__Work required__.
Repeat, please, only the lines from the top of the data down to the line with "unfold handleSecretRequest. destruct"; include both of those lines.

'''

Lemma handleSecretRequest_steady P now cancelled ended st scope snapshot request st' err :
  handleSecretRequest secretValue send P now cancelled ended st scope snapshot request = (st', err) →
  steady st → steady st'.
Proof.
  unfold handleSecretRequest. destruct (typeAccess _ _) as [known allowed].
  destruct (known && negb allowed); [by intros [= <- _]|].
  destruct (receiveRequest _ _ _) as [[[w registered] changed] initial].
  case_match; [intros [= <- _] Hs q; apply Hs|].
  destruct (demandedSecrets _ _ _) as [demand static]. intros Heq Hs.
  set (q := sdsStart _ scope snapshot) in Heq.
  assert (Hq : sds_ok [] q ∧ busy q).
  { apply sdsStart_ok, sdsUnsubscribe_ok, sdsSubscribe_ok.
    destruct (sc_sds st) as [q0|] eqn:Hq0; simpl; [by apply Hs|apply newSDSSession_ok]. }
  destruct (initial || _).
  - eapply generateSecrets_steady; [exact Heq|]. intros q0 [= <-]. done.
  - injection Heq as <- _. intros q0 [= <-]. done.
Qed.

Lemma secret_step_steady scope st st' : secret_step secretValue send scope st st' → steady st → steady st'.
Proof.
  intros Hstep Hs. destruct Hstep as [P now can ended st snapshot request st' _ Hreq|P now can ended st snapshot view update full names st' Hpush
    |P now can ended stream q before job snapshot after gen Hrun Hroom|now stream q snapshot batch rest st' Hready Hn Hdone].
  - by eapply handleSecretRequest_steady.
  - by eapply generateSecrets_steady.
  - intros q' [= <-]. destruct (Hs q eq_refl) as [[Ha Hb Hj Hp Hf Hnd] Hbusy].
    set (q' := mkSds _ _ _ _ _ _ _).
    assert (Hheld : held q [] ≡ₚ held q' []).
    { unfold held; simpl. rewrite Hrun, !fmap_app, fmap_cons. simpl. solve_Permutation. }
    split; [|done]. constructor; simpl; try done.
    + rewrite Ha, Hrun, !length_app. simpl. lia.
    + intros name j Hn. rewrite <- Hheld. by apply Hj.
    + intros j. rewrite <- Hheld. apply Hf.
    + by rewrite <- Hheld.
  - destruct (Hs q eq_refl) as [Htaken%(take_ok _ batch rest) _]; [|done].
    unfold sendSDSCompletions, settleCompletions in Hdone.
    destruct (rfold _ _ _) as [[q1 d1]|e] eqn:Hfold; [|done].
    apply completions_ok in Hfold; [|by apply sdsUnsubscribe_ok].
    destruct (onWatch _ _ _) as [stream' err]. injection Hdone as <- _. intros q' [= <-]. by apply sdsStart_ok.
Qed.

Lemma secret_run_steady scope st : secret_run secretValue send scope st → steady st.
Proof. induction 1 as [stream|st st' _ IH Hstep]; [by intros q [=]|]. by eapply secret_step_steady. Qed.
End runs.

(** C24: Issuance is bounded and no demand is stranded. Whatever requests, pushes, workers
    and completions happened on a stream, its certificate session has at most eight
    workers and unhandled completions, so that a worker always finds room in the channel
    and never outlives its session's interest by blocking on it. A demanded name has one
    job, and that job is queued, under way, or completed and not yet handled. What is
    queued is registered, and something is queued only while all eight places are taken. *)
Theorem certificate_demand `{Codec} (secretValue : string → SignedCertificate → result Any)
    (send : DeltaResponse → option string) (scope : ClientScope) (st : SecretStream) (q : sdsSession) :
  secret_run secretValue send scope st → sc_sds st = Some q →
  sq_active q = length (sq_running q) + length (sq_ready q) ∧ sq_active q ≤ sdsStreamConcurrency
  ∧ (sq_running q ≠ [] → length (sq_ready q) < sdsStreamConcurrency)
  ∧ (sq_pending q ≠ [] → sq_active q = sdsStreamConcurrency)
  ∧ (∀ name job, sq_jobs q !! name = Some job →
       sj_name job = name
       ∧ (job ∈ sq_pending q ∨ job ∈ (sq_running q).*1 ∨ ∃ c, c ∈ sq_ready q ∧ cm_job c = job))
  ∧ (∀ job, job ∈ sq_pending q → sq_jobs q !! sj_name job = Some job)
  ∧ NoDup (sq_pending q).
Proof.
  intros Hrun Hq. destruct (secret_run_steady _ _ _ _ Hrun q Hq) as [[Ha Hb Hj Hp Hf Hnd] Hbusy].
  simpl in Ha. rewrite Nat.add_0_r in Ha. split; [done|]. split; [done|]. split.
  { intros Hne. destruct (sq_running q); [done|simpl in Ha; lia]. }
  split; [done|]. split.
  { intros name job Hn. destruct (Hj name job Hn) as (Hname & _ & Hin). split; [done|].
    unfold held in Hin. rewrite app_nil_r, !elem_of_app in Hin. destruct Hin as [?|[?|Hin]]; [by left|by right; left|].
    right. right. apply list_elem_of_fmap in Hin as (c & -> & Hc). by exists c. }
  split; [done|]. unfold held in Hnd. rewrite fmap_app in Hnd. by apply NoDup_app in Hnd as [?%NoDup_fmap_1 _].
Qed.

(** Only current results are sent, and none is lost. For the completions a stream takes
    from its channel, every secret of the response stems from one whose job was still
    the one registered for its name, was not superseded by a published secret, and which
    was authorized, of the signer's generation, and neither stale nor expired when it was
    handled. Conversely every such job that was still registered is answered, with what it
    generated or with a denial, or its name is demanded again by a job of its own. *)
Theorem certificate_completions `{Codec} (secretValue : string → SignedCertificate → result Any)
    (send : DeltaResponse → option string) (scope : ClientScope) (st : SecretStream) (q : sdsSession)
    (snapshot : ResourceSet) (batch : list (sdsCompletion * Reading)) (rest : list sdsCompletion)
    (q' : sdsSession) (d : GeneratedDelta) :
  secret_run secretValue send scope st → sc_sds st = Some q → sq_ready q = batch.*1 ++ rest →
  settleCompletions (mkSds (sq_jobs q) (sq_pending q) (sq_active q) (sq_fresh q) (sq_running q) rest (sq_cancelled q))
    scope snapshot batch = Ok (q', d) →
  let registered (c : sdsCompletion) :=
    sq_jobs q !! sj_name (cm_job c) = Some (cm_job c) ∧ sj_name (cm_job c) ∉ staticSDSNames snapshot scope in
  (∀ r, r ∈ gd_Resources d →
     ∃ c rd e, (c, rd) ∈ batch ∧ registered c ∧ deliverable c rd e ∧ r ∈ gd_Resources e)
  ∧ (∀ c rd, (c, rd) ∈ batch → registered c →
       answered d c rd ∨ ∃ job, sq_jobs q' !! sj_name (cm_job c) = Some job ∧ sq_fresh q ≤ sj_id job).
Proof.
  intros Hrun Hq Hready Hset. destruct (secret_run_steady _ _ _ _ Hrun q Hq) as [Hok _].
  apply (take_ok _ batch rest) in Hok; [|done]. unfold settleCompletions in Hset.
  set (q0 := mkSds _ _ _ _ _ _ _) in *.
  apply settle_all in Hset as [_ Hdel Hans _]; [|by apply sdsUnsubscribe_ok].
  assert (Hreg : ∀ c, current (sdsUnsubscribe q0 (elements (staticSDSNames snapshot scope))) c ↔
    sq_jobs q !! sj_name (cm_job c) = Some (cm_job c) ∧ sj_name (cm_job c) ∉ staticSDSNames snapshot scope).
  { intros c. unfold current. rewrite sdsUnsubscribe_lookup. case_decide as Hd; rewrite elem_of_elements in Hd; naive_solver. }
  rewrite sdsUnsubscribe_fresh in Hans. intros registered. split.
  - intros r Hr. destruct (Hdel r Hr) as [?%elem_of_nil|(c & rd & e & Hin & Hc%Hreg & Hd)]; [done|]. by exists c, rd, e.
  - intros c rd Hin Hc%Hreg. by apply Hans.
Qed.

(** ** A run *)

#[local] Instance hashCodec : Codec := {| marshalAny a := Ok (any_Value a); digest _ := "5f2e" |}.

Definition plainSecret (name : string) (c : SignedCertificate) : result Any :=
  Ok (mkAny SecretType (name +:+ sc_CertificateChain c)).

Definition issuer : Provider :=
  mkProvider "ca-1" 7 None (λ name, if decide (name = "b.example") then Err "no such domain"
                                    else Ok (mkCertificate "chain" "key" 900 "ca-1")).

Definition egressScope : ClientScope := mkClientScope "" zeroSourceRef ClientEgressGateway zeroPrincipal "" "gw".

Definition secretRequest : DeltaRequest := mkRequest SecretType ["a.example"; "b.example"] [] ∅ "" None.

Definition freshStream : SecretStream := mkSecrets (mkStream ∅ 0 [] []) None.

Definition requested : SecretStream :=
  (handleSecretRequest plainSecret (λ _, None) issuer 100 None (λ _, None) freshStream egressScope emptySet secretRequest).1.

Definition jobA : sdsJob := mkJob 1 "a.example".
Definition jobB : sdsJob := mkJob 0 "b.example".

Definition completionOf (job : sdsJob) : sdsCompletion :=
  mkCompletion job (SDSGenerate plainSecret issuer 200 None (λ _, None) (workerRequest egressScope job emptySet)) 7.

(** Both workers have completed. *)
Definition bothReady : sdsSession :=
  mkSds {["a.example" := jobA; "b.example" := jobB]} [] 2 2 [] [completionOf jobA; completionOf jobB] ∅.

Definition completed : SecretStream := mkSecrets (sc_stream requested) (Some bothReady).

'''

__Task answer__.
Lemma handleSecretRequest_steady P now cancelled ended st scope snapshot request st' err :
  handleSecretRequest secretValue send P now cancelled ended st scope snapshot request = (st', err) →
  steady st → steady st'.
Proof.
  unfold handleSecretRequest. destruct (typeAccess _ _) as [known allowed].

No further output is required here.